**What the exercise asks**
Both the line below containing "existsb (N.eqb c) s." and the line containing "(num_dropna vals) ->", along with every line between them, should be repeated exactly; no other line belongs in the answer.

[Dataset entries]
___
(** C6.  The credential is a function of the password and the e-mail
    address, namely base64 of SHA-256 of [password ++ ":auth:" ++ email].
    [handleSignup], when the form passes its checks, sends the sign-up
    with that value in the password field, whatever the provider
    answers, and after it only requests to the backend; [handleLogin],
    when both fields are filled, sends the sign-in with that value and
    after it only the fetch of the user's keys.  A form that fails the
    checks sends nothing.  So the literal password reaches the provider
    only if it is its own credential. *)
Theorem auth_credential_is_derived_hash (email password : string) :
  CryptoHelper.deriveAuthPassword password email
  = btoa (sha256 (password ++ ":auth:" ++ email))
  ∧ (∀ email' password', email' = email → password' = password →
       CryptoHelper.deriveAuthPassword password' email'
       = CryptoHelper.deriveAuthPassword password email)
  ∧ (∀ db a reply draw now statusText,
       email ≠ "" → (6 ≤ String.length password)%nat →
       ∃ rest,
         sent (AppJs.handleSignup db a email password reply draw now statusText).2
         = (sent a
              ++ AuthSignUp email (CryptoHelper.deriveAuthPassword password email)
              :: rest)%list
         ∧ ∀ r, r ∈ rest →
                r = HttpGet "/api/auth/me" ∨ ∃ reqbody, r = HttpPost "/api/keys" reqbody)
  ∧ (∀ db a reply draw now statusText,
       email = "" ∨ (String.length password < 6)%nat →
       sent (AppJs.handleSignup db a email password reply draw now statusText).2
       = sent a)
  ∧ (∀ accounts db a,
       email ≠ "" → password ≠ "" →
       sent (AppJs.handleLogin accounts db a email password)
       = (sent a
            ++ AuthSignIn email (CryptoHelper.deriveAuthPassword password email)
            :: match signInWithPassword accounts email
                       (CryptoHelper.deriveAuthPassword password email) with
               | Some user => [HttpGet ("/api/keys/" ++ user)]
               | None => []
               end)%list)
  ∧ (∀ accounts db a,
       email = "" ∨ password = "" →
       sent (AppJs.handleLogin accounts db a email password) = sent a)
  ∧ (∀ db a reply draw now statusText e,
       AuthSignUp e password
         ∈ sent (AppJs.handleSignup db a email password reply draw now statusText).2 →
       AuthSignUp e password ∈ sent a
       ∨ password = CryptoHelper.deriveAuthPassword password email)
  ∧ (∀ accounts db a e,
       AuthSignIn e password ∈ sent (AppJs.handleLogin accounts db a email password) →
       AuthSignIn e password ∈ sent a
       ∨ password = CryptoHelper.deriveAuthPassword password email).
Proof.
  assert (Hrejected : ∀ db a reply draw now statusText,
       email = "" ∨ (String.length password < 6)%nat →
       sent (AppJs.handleSignup db a email password reply draw now statusText).2
       = sent a).
  { intros db a reply draw now statusText Hbad. unfold AppJs.handleSignup.
    destruct (bool_decide_reflect (email = "")) as [He|He]; [reflexivity|].
    cbn [orb]. destruct (bool_decide (password = "")); [reflexivity|].
    destruct (String.length password <? 6)%nat eqn:Hlen; [reflexivity|].
    apply Nat.ltb_ge in Hlen. destruct Hbad; [done|lia]. }
  assert (Hempty : ∀ accounts db a,
       email = "" ∨ password = "" →
       sent (AppJs.handleLogin accounts db a email password) = sent a).
  { intros accounts db a Hbad. unfold AppJs.handleLogin.
    destruct (bool_decide_reflect (email = "")) as [He|He];
      [reflexivity|].
    destruct (bool_decide_reflect (password = "")) as [Hp|Hp];
      [reflexivity|]. tauto. }
  split_and!; try done.
  - intros email' password' -> ->. reflexivity.
  - intros. by apply handleSignup_sent.
  - intros. by apply handleLogin_sent.
  - intros db a reply draw now statusText e Hin.
    destruct (decide (email = "")) as [He|He].
    { left. by rewrite Hrejected in Hin by by left. }
    destruct (decide (String.length password < 6)%nat) as [Hl|Hl].
    { left. by rewrite Hrejected in Hin by by right. }
    destruct (handleSignup_sent db a email password reply draw now statusText He)
      as (rest & Hsent & Hrest); [lia|].
    rewrite Hsent in Hin. apply elem_of_app in Hin as [Hin|Hin]; [by left|].
    apply elem_of_cons in Hin as [Heq|Hin]; [right; by injection Heq|].
    destruct (Hrest _ Hin) as [Hr|[reqbody Hr]]; discriminate Hr.
  - intros accounts db a e Hin.
    destruct (decide (email = "")) as [He|He].
    { left. by rewrite Hempty in Hin by by left. }
    destruct (decide (password = "")) as [Hp|Hp].
    { left. by rewrite Hempty in Hin by by right. }
    rewrite handleLogin_sent in Hin by done.
    apply elem_of_app in Hin as [Hin|Hin]; [by left|].
    apply elem_of_cons in Hin as [Heq|Hin]; [right; by injection Heq|].
    destruct (signInWithPassword _ _ _); [|by apply elem_of_nil in Hin].
    apply list_elem_of_singleton in Hin. discriminate Hin.
Qed.

(** C3 (the code at the failing input).  At a session restore where the
    vault holds a master key that does not unwrap the private key on
    file, the user is shown the key-mismatch error and signed out, and
    the vault still holds that master key afterwards: [clearMasterKey]
    calls the undeclared method [openDB] and deletes nothing. *)
Theorem session_restore_mismatch_keeps_master_key
    (db : Db) (a : App) (user masterKey e : string) (keys : UserKey) :
  indexedDB (device a) = DBKeys (Some masterKey) →
  masterKey ≠ "" → aes_key_ok masterKey = true →
  session a = Some user →
  KeysModel.getUserKeys db user = Some keys →
  CryptoHelper.decryptRSAPrivateKey
    (default JNull (encrypted_rsa_private_key keys)) masterKey = Throw e →
  alerts (AppJs.handleExistingSession db a user)
  = (alerts a ++ [("error",
       "Encryption key mismatch. This account may be corrupted. Please delete your account and sign up again.")])%list
  ∧ session (AppJs.handleExistingSession db a user) = None
  ∧ indexedDB (device (AppJs.handleExistingSession db a user)) = DBKeys (Some masterKey)
  ∧ (CryptoHelper.loadMasterKeyFromIndexedDB
       (device (AppJs.handleExistingSession db a user))).2 = Some masterKey.
Proof.
  intros Hidb Hne Hok Hsess Hkeys Hfail.
  assert (Hload : ∀ d, indexedDB d = DBKeys (Some masterKey) →
            CryptoHelper.loadMasterKeyFromIndexedDB d = (d, Some masterKey)).
  { intros d Hd. unfold CryptoHelper.loadMasterKeyFromIndexedDB.
    by rewrite Hd, bool_decide_false, Hok. }
  unfold AppJs.handleExistingSession. cbn [device with_currentUser].
  rewrite (Hload _ Hidb). cbn [session with_device with_currentUser].
  rewrite Hsess. unfold KeysRoutes.get_userId.
  rewrite bool_decide_true by done. cbn [negb]. rewrite Hkeys.
  cbn [ok res_json status body negb Nat.leb Nat.ltb andb].
  unfold AppJs.load_rsa_keys.
  replace (jfield "encrypted_rsa_private_key" _)
    with (Some (default JNull (encrypted_rsa_private_key keys))) by reflexivity.
  cbn [default from_option id]. rewrite Hfail.
  rewrite clearMasterKey_noop.
  split_and!; try reflexivity.
  - cbn. exact Hidb.
  - rewrite Hload; [reflexivity|]. cbn. exact Hidb.
Qed.
(** * phone-validator-express: the validation and formatting engine

    A shallow embedding of [src/index.js]: the pattern registry, the
    validator [validatePhoneNumber], the canonicaliser [formatPhoneNumber],
    the renderer [formatPhoneNumberWithOptions] with its helpers, and the
    convenience entry point [formatPhone].

    JavaScript strings are sequences of UTF-16 code units; the regular
    expressions of the registry carry no [u] flag, so they too work on code
    units.  A string is therefore a list of code units, each an [N]. *)

From Stdlib Require Import List NArith ZArith Bool String Ascii Lia.
Import ListNotations.

(** ** Strings *)

Definition char := N.
Definition jstring := list char.

(** A string literal of the source (all of them are ASCII). *)
Definition js (s : string) : jstring :=
  map N_of_ascii (list_ascii_of_string s).

(** [a === b] on strings. *)
Fixpoint str_eqb (a b : jstring) : bool :=
  match a, b with
  | [], [] => true
  | x :: a', y :: b' => N.eqb x y && str_eqb a' b'
  | _, _ => false
  end.

(** [s.startsWith(p)] *)
Fixpoint startsWith (p s : jstring) : bool :=
  match p, s with
  | [], _ => true
  | x :: p', y :: s' => N.eqb x y && startsWith p' s'
  | _ :: _, [] => false
  end.

(** [s.includes(c)] for a one-character needle. *)
Definition includes (c : char) (s : jstring) : bool :=
  existsb (N.eqb c) s.

(** [s.substring(a)] and [s.substring(a, b)] for [a <= b]: both indices are
    clamped to the length, which [skipn] and [firstn] do as well. *)
Definition substring_from (a : nat) (s : jstring) : jstring := skipn a s.
Definition substring (a b : nat) (s : jstring) : jstring :=
  firstn (b - a) (skipn a s).
(** C4: a numeric column with fewer than two cells that are not missing
    is skipped by the step of the loop, growth and volatility rules alike.
    With two or more, the growth rate is computed without raising and the
    growth rule appends the "increased" sentence when the growth is above
    5, the "declined" sentence when it is below -5, nothing when the growth
    is NaN or neither above 5 nor below -5; the two conditions never hold
    together. *)
Theorem column_growth_rule (col : string) (vals : numeric)
    (insights : list string) :
  (num_len (num_dropna vals) < 2 -> column_step col vals insights = Ok insights)
  /\ (2 <= num_len (num_dropna vals) ->
      exists growth,
        growth_rate (NumCol (num_dropna vals)) = Ok growth
        /\ column_step col vals insights
           = Ok (volatility_rule col (num_dropna vals)
                   (growth_rule col growth insights))
        /\ (F64.gtb growth five = true ->
            growth_rule col growth insights
            = append insights
                (PyStr.title col ++ " increased by "
                   ++ F64.format_1f growth ++ "% over the period."))
        /\ (F64.ltb growth minus_five = true ->
            growth_rule col growth insights
            = append insights
                (PyStr.title col ++ " declined by "
                   ++ F64.format_1f (F64.abs growth) ++ "% over the period."))
        /\ (F64.isnan growth = true
            \/ (F64.gtb growth five = false
                /\ F64.ltb growth minus_five = false) ->
            growth_rule col growth insights = insights)
        /\ ~ (F64.gtb growth five = true
              /\ F64.ltb growth minus_five = true)).
Proof.
  split; [apply column_step_short|].
  intro H. destruct (column_step_long col vals insights H) as (growth & G & S).
  exists growth. split; [exact G|]. split; [exact S|].
  split; [|split; [|split]].
  - intro Hgt. unfold growth_rule.
    destruct (F64.isnan growth) eqn:N.
    + apply isnan_nan in N. rewrite N in Hgt.
      unfold F64.gtb in Hgt. rewrite ltb_nan_r in Hgt. discriminate Hgt.
    + simpl. rewrite Hgt. reflexivity.
  - intro Hlt. unfold growth_rule.
    destruct (F64.isnan growth) eqn:N.
    + apply isnan_nan in N. rewrite N in Hlt. discriminate Hlt.
    + simpl. destruct (F64.gtb growth five) eqn:Hgt.
      * apply gt_five_not_lt_minus_five in Hgt. congruence.
      * rewrite Hlt. reflexivity.
  - intros [N|[Hgt Hlt]]; unfold growth_rule.
    + rewrite N. reflexivity.
    + rewrite Hgt, Hlt. destruct (F64.isnan growth); reflexivity.
  - intros [Hgt Hlt]. apply gt_five_not_lt_minus_five in Hgt. congruence.
Qed.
___
**Task solution**
  existsb (N.eqb c) s.

(** [s.substring(a)] and [s.substring(a, b)] for [a <= b]: both indices are
    clamped to the length, which [skipn] and [firstn] do as well. *)
Definition substring_from (a : nat) (s : jstring) : jstring := skipn a s.
Definition substring (a b : nat) (s : jstring) : jstring :=
  firstn (b - a) (skipn a s).
(** C4: a numeric column with fewer than two cells that are not missing
    is skipped by the step of the loop, growth and volatility rules alike.
    With two or more, the growth rate is computed without raising and the
    growth rule appends the "increased" sentence when the growth is above
    5, the "declined" sentence when it is below -5, nothing when the growth
    is NaN or neither above 5 nor below -5; the two conditions never hold
    together. *)
Theorem column_growth_rule (col : string) (vals : numeric)
    (insights : list string) :
  (num_len (num_dropna vals) < 2 -> column_step col vals insights = Ok insights)
  /\ (2 <= num_len (num_dropna vals) ->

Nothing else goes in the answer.